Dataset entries
(* ===== verification/Streams.v ===== *)
(** * Streams of events

    Reading a provider to its end: the stream of a QTRB session, what the cursors
    of [session.rs] add to the one they wrap, and the stream of an opened Flight
    artifact. *)

From stdpp Require Import prelude list sorting strings gmap.
From Stdlib Require Import ZArith Lia Strings.Byte Sorted.
From S2P Require Import Prelude Prog Control Model Source QtrbWire QtrbEvents Qtrb QtrbLoop QtrbInv QtrbClient QtrbSample FlightWire FlightContext FlightScan FlightEvents FlightFragments FlightRecover FlightOutcome FlightProvider FlightOpened Cursor.
Local Open Scope string_scope.
Local Open Scope list_scope.
Local Open Scope Z_scope.

Lemma drain_step {W C} {cursor : EventCursor W C} fuel (c : C) (w : W) :
  drain (S fuel) c w
  = match cursor_next c w with
    | (Err e, c', w') => Some (Err e, c', w')
    | (Ok None, c', w') => Some (Ok [], c', w')
    | (Ok (Some e), c', w') =>
        match drain fuel c' w' with
        | Some (Ok events, c'', w'') => Some (Ok (e :: events), c'', w'')
        | other => other
        end
    end.
Proof. done. Qed.

Section client.
Context {W C : Type} {cursor : EventCursor W C} {laws : CursorLaws W C}.

Lemma drain_outcome fuel (c : C) (w : W) :
  cursor_drained c = false -> cursor_failed c = false ->
  match drain fuel c w with
  | Some (Ok _, c', _) => cursor_drained c' = true /\ cursor_failed c' = false
  | Some (Err _, c', _) => cursor_drained c' = false /\ cursor_failed c' = true
  | None => True
  end.
Proof.
  revert c w. induction fuel as [|fuel IH]; intros c w Hd Hf; [done|]. cbn.
  pose proof (law_step c w Hd Hf) as Hs. destruct (cursor_next c w) as [[[[e|]|e] c1] w1]; [|done..].
  destruct Hs as [Hd1 Hf1]. specialize (IH c1 w1 Hd1 Hf1).
  by destruct (drain fuel c1 w1) as [[[[es|e1] c2] w2]|].
Qed.

End client.

(** ** The cursors of a session *)

(** The event [e'] is the event [e] on the timeline [id]. *)
Record retimed (id : TimelineId) (e e' : EventRecord) : Prop := mkRetimed {
  rt_timeline : ek_timeline (ev_key e') = id;
  rt_artifact : ek_artifact (ev_key e') = ek_artifact (ev_key e);
  rt_position : ek_record_ordinal (ev_key e') = ek_record_ordinal (ev_key e)
    /\ ek_source_offset (ev_key e') = ek_source_offset (ev_key e);
  rt_source : ek_sequence (ev_key e') = ek_sequence (ev_key e) /\ ek_tid (ev_key e') = ek_tid (ev_key e);
  rt_event : ev_provenance e' = ev_provenance e /\ ev_payload e' = ev_payload e /\ ev_scope e' = ev_scope e;
  rt_fragments : ev_fragment_source_offsets e' = ev_fragment_source_offsets e
}.

(** The summary [s'] is the summary [s] with all its timelines named [id]. *)
Record summary_retimed (id : TimelineId) (s s' : ProviderSummary) : Prop := mkSummaryRetimed {
  sr_timelines : Forall2 (fun t t' => td_id t' = id /\ td_tid t' = td_tid t /\ td_label t' = td_label t)
    (ps_timelines s) (ps_timelines s');
  sr_outcome : ps_termination s' = ps_termination s /\ ps_counters s' = ps_counters s;
  sr_completeness : ps_completeness s' = ps_completeness s
}.

(** Two calls that end alike: values related by [R], the same error, the same world. *)
Definition ends_alike {A C C' W} (R : A -> A -> Prop) (inner : C' -> C)
    (x : result ProviderError A * C * W) (y : result ProviderError A * C' * W) : Prop :=
  let '(r, c, w) := x in
  let '(r', c', w') := y in
  inner c' = c /\ w' = w
  /\ match r, r' with
     | Ok a, Ok a' => R a a'
     | Err e, Err e' => e' = e
     | _, _ => False
     end.
Definition runs_alike {A C C' W} (R : A -> A -> Prop) (inner : C' -> C)
    (x : option (result ProviderError A * C * W)) (y : option (result ProviderError A * C' * W)) : Prop :=
  match x, y with
  | Some x, Some y => ends_alike R inner x y
  | None, None => True
  | _, _ => False
  end.

(** A cursor around another one whose calls end as those of the inner one do. *)
Lemma drain_alike {W C C'} {cursor : EventCursor W C} {wrapped : EventCursor W C'} (inner : C' -> C)
    (keeps : C' -> Prop) (R : EventRecord -> EventRecord -> Prop) :
  (forall (c' : C') (w : W), keeps c' ->
     ends_alike (option_Forall2 R) inner (cursor_next (inner c') w) (cursor_next c' w) /\ keeps (snd (fst (cursor_next c' w)))) ->
  forall fuel (c' : C') (w : W), keeps c' ->
  runs_alike (Forall2 R) inner (drain fuel (inner c') w) (drain fuel c' w)
  /\ match drain fuel c' w with Some (_, c1, _) => keeps c1 | None => True end.
Proof.
  intros Hnext. induction fuel as [|fuel IH]; intros c' w Hk; [done|]. rewrite !drain_step.
  destruct (Hnext c' w Hk) as [Ha Hk1].
  destruct (cursor_next (inner c') w) as [[[[e|]|e] c1] w1], (cursor_next c' w) as [[[[e'|]|e'] c1'] w1'];
    destruct Ha as (<- & -> & Hr); try (by inversion Hr); try done.
  - inversion Hr as [? ? He|]; subst. specialize (IH c1' w1 Hk1).
    destruct (drain fuel (inner c1') w1) as [[[[es|e1] c2] w2]|], (drain fuel c1' w1) as [[[[es'|e1'] c2'] w2']|];
      cbn in *; intuition.
Qed.

Lemma remap_next_alike {W C} {cursor : EventCursor W C} id (c' : TimelineRemapCursor C) (w : W) :
  tr_timeline_id c' = id ->
  ends_alike (option_Forall2 (retimed id)) tr_inner (cursor_next (tr_inner c') w) (cursor_next c' w)
  /\ tr_timeline_id (snd (fst (cursor_next c' w))) = id.
Proof.
  intros <-. destruct c' as [c id]. cbn. unfold remap_next, bind, zoom, set_inner. cbn.
  destruct (cursor_next c w) as [[[[e|]|e] c1] w1]; cbn; split; try done.
  - split_and!; [done..|]. by repeat constructor.
  - split_and!; [done..|]. constructor.
Qed.

Lemma checked_next_alike {W C F} {cursor : EventCursor W C} {verify : SourceIdentityCheck W F} file
    (c' : IdentityCheckedCursor C F) (w : W) :
  ic_source c' = file ->
  ends_alike (option_Forall2 eq) ic_inner (cursor_next (ic_inner c') w) (cursor_next c' w)
  /\ ic_source (snd (fst (cursor_next c' w))) = file.
Proof.
  intros <-. destruct c' as [c file]. cbn. unfold checked_next, zoom, set_checked. cbn.
  destruct (cursor_next c w) as [[[[e|]|e] c1] w1]; cbn; split; try done; split_and!; try done; by constructor.
Qed.
(* ===== verification/Jobs.v ===== *)
(** * The job registry

    Models [qtrace-service/src/jobs.rs]: the table of open and projection jobs
    with its admission limit, retention, pruning, progress and cancellation.
    A [JobId] is the decimal rendering of a counter value; every key of the
    table is made by [from_u64], so the model keeps the number.  The shared
    [Arc<AtomicBool>] of a [JobCancellation] is an index into a store of flags,
    which outlives the table entry.  [job_step] interleaves the critical
    sections of any number of owners and clients. *)

From stdpp Require Import prelude list sorting strings gmap.
From Stdlib Require Import ZArith Lia.
From S2P Require Import Prelude Control.
Local Open Scope string_scope.
Local Open Scope list_scope.
Local Open Scope Z_scope.

(** ** Data *)

Abbreviation WorkspaceId := string.
Abbreviation JobId := Z.

Inductive JobState := Queued | Running | Completed | JCancelled | Failed.
#[global] Instance JobState_eq_dec : EqDecision JobState.
Proof. solve_decision. Defined.

Inductive OpenStage :=
| VerifySource | OpenCache | BuildIndex | PublishCache | ReopenCache | PrepareAnalysis
| PublishWorkspace.

Record AppError := mkAppError {
  ae_code : string;
  ae_stage : string;
  ae_source : option SourceCoordinate;
  ae_retryable : bool;
  ae_detail : string
}.

(** [AppError::new]; its [bounded] is [bounded_single_line]. *)
Definition AppError_new (code stage detail : string) : AppError :=
  mkAppError code stage None false (bounded_single_line detail).
Definition worker_failed : AppError :=
  AppError_new "internal.worker_failed" "worker" "background worker failed".

Record JobProgressDetail := mkProgressDetail {
  pd_stage : OpenStage;
  pd_artifact : option string;
  pd_processed_bytes : Z;
  pd_processed_events : Z;
  pd_processed_rows : Z
}.

Record JobProgress := mkProgress {
  jp_completed : Z;
  jp_total : option Z;
  jp_detail : option JobProgressDetail
}.

Record JobDto := mkJob {
  jd_id : JobId;
  jd_workspace_id : WorkspaceId;
  jd_kind : string;
  jd_state : JobState;
  jd_progress : JobProgress;
  jd_error : option AppError
}.

(** [Entry]; [en_cancel] points into the store of flags. *)
Record Entry := mkEntry { en_dto : JobDto; en_cancel : nat }.

(** [Inner], with the flags its cancellations share. *)
Record Inner := mkInner {
  in_next : Z;
  in_jobs : gmap JobId Entry;
  in_flags : list bool
}.

Definition registry_default : Inner := mkInner 0 ∅ [].

(** [JobCancellation::is_cancelled] and [cancel] *)
Definition flag_is_cancelled (flags : list bool) (f : nat) : bool := default false (flags !! f).
Definition flag_cancel (f : nat) (flags : list bool) : list bool := <[f := true]> flags.

(** ** Operations *)

(** [matches!(state, Queued | Running)] and [Completed | Cancelled | Failed] *)
Definition active_state (s : JobState) : bool :=
  match s with Queued | Running => true | _ => false end.
Definition terminal_state (s : JobState) : bool :=
  match s with Completed | JCancelled | Failed => true | _ => false end.
Definition active (e : Entry) : bool := active_state (jd_state (en_dto e)).

Definition MAX_ACTIVE : Z := 8.
Definition MAX_RETAINED : Z := 512.

(** The ids whose entry satisfies a predicate, oldest first. *)
Definition ids_where (f : Entry -> bool) (jobs : gmap JobId Entry) : list JobId :=
  merge_sort Z.le (map fst (map_to_list (filter (fun '(_, e) => f e = true) jobs))).

Definition active_count (jobs : gmap JobId Entry) : Z := zlen (ids_where active jobs).

(** [min_by_key] over the entries that are not active *)
Definition oldest (jobs : gmap JobId Entry) : option JobId :=
  head (ids_where (fun e => negb (active e)) jobs).

(** [while jobs.len() >= MAX_RETAINED]; each turn removes an entry. *)
Fixpoint evict (fuel : nat) (jobs : gmap JobId Entry) :
    result AppError unit * gmap JobId Entry :=
  if MAX_RETAINED <=? Z.of_nat (size jobs) then
    match fuel, oldest jobs with
    | S fuel, Some id => evict fuel (delete id jobs)
    | _, _ => (Err (AppError_new "control.too_many_jobs" "control" "job registry is full"), jobs)
    end
  else (Ok tt, jobs).

(** [next.fetch_add(1) + 1] *)
Definition next_id (next : Z) : JobId := wrapping_add u64_max next 1.

Definition new_entry (id : JobId) (workspace : WorkspaceId) (kind : string) (state : JobState)
    (flag : nat) : Entry :=
  mkEntry (mkJob id workspace kind state (mkProgress 0 None None) None) flag.

(** Insert a job with a fresh cancellation. *)
Definition insert_job (workspace : WorkspaceId) (kind : string) (state : JobState) (r : Inner) :
    JobId * nat * Inner :=
  let id := next_id (in_next r) in
  let flag := length (in_flags r) in
  (id, flag,
   mkInner (next_id (in_next r)) (<[id := new_entry id workspace kind state flag]> (in_jobs r))
     (in_flags r ++ [false])).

** WORK TO COMPLETE **
Above this instruction are the records; retype exactly the lines from the one containing "inner c' = c /\ w' = w" up to and including the one containing "ends_alike (option_Forall2 (retimed".

** RESPONSE **
  inner c' = c /\ w' = w
  /\ match r, r' with
     | Ok a, Ok a' => R a a'
     | Err e, Err e' => e' = e
     | _, _ => False
     end.
Definition runs_alike {A C C' W} (R : A -> A -> Prop) (inner : C' -> C)
    (x : option (result ProviderError A * C * W)) (y : option (result ProviderError A * C' * W)) : Prop :=
  match x, y with
  | Some x, Some y => ends_alike R inner x y
  | None, None => True
  | _, _ => False
  end.

(** A cursor around another one whose calls end as those of the inner one do. *)
Lemma drain_alike {W C C'} {cursor : EventCursor W C} {wrapped : EventCursor W C'} (inner : C' -> C)
    (keeps : C' -> Prop) (R : EventRecord -> EventRecord -> Prop) :
  (forall (c' : C') (w : W), keeps c' ->
     ends_alike (option_Forall2 R) inner (cursor_next (inner c') w) (cursor_next c' w) /\ keeps (snd (fst (cursor_next c' w)))) ->
  forall fuel (c' : C') (w : W), keeps c' ->
  runs_alike (Forall2 R) inner (drain fuel (inner c') w) (drain fuel c' w)
  /\ match drain fuel c' w with Some (_, c1, _) => keeps c1 | None => True end.
Proof.
  intros Hnext. induction fuel as [|fuel IH]; intros c' w Hk; [done|]. rewrite !drain_step.
  destruct (Hnext c' w Hk) as [Ha Hk1].
  destruct (cursor_next (inner c') w) as [[[[e|]|e] c1] w1], (cursor_next c' w) as [[[[e'|]|e'] c1'] w1'];
    destruct Ha as (<- & -> & Hr); try (by inversion Hr); try done.
  - inversion Hr as [? ? He|]; subst. specialize (IH c1' w1 Hk1).
    destruct (drain fuel (inner c1') w1) as [[[[es|e1] c2] w2]|], (drain fuel c1' w1) as [[[[es'|e1'] c2'] w2']|];
      cbn in *; intuition.
Qed.

Lemma remap_next_alike {W C} {cursor : EventCursor W C} id (c' : TimelineRemapCursor C) (w : W) :
  tr_timeline_id c' = id ->
  ends_alike (option_Forall2 (retimed id)) tr_inner (cursor_next (tr_inner c') w) (cursor_next c' w)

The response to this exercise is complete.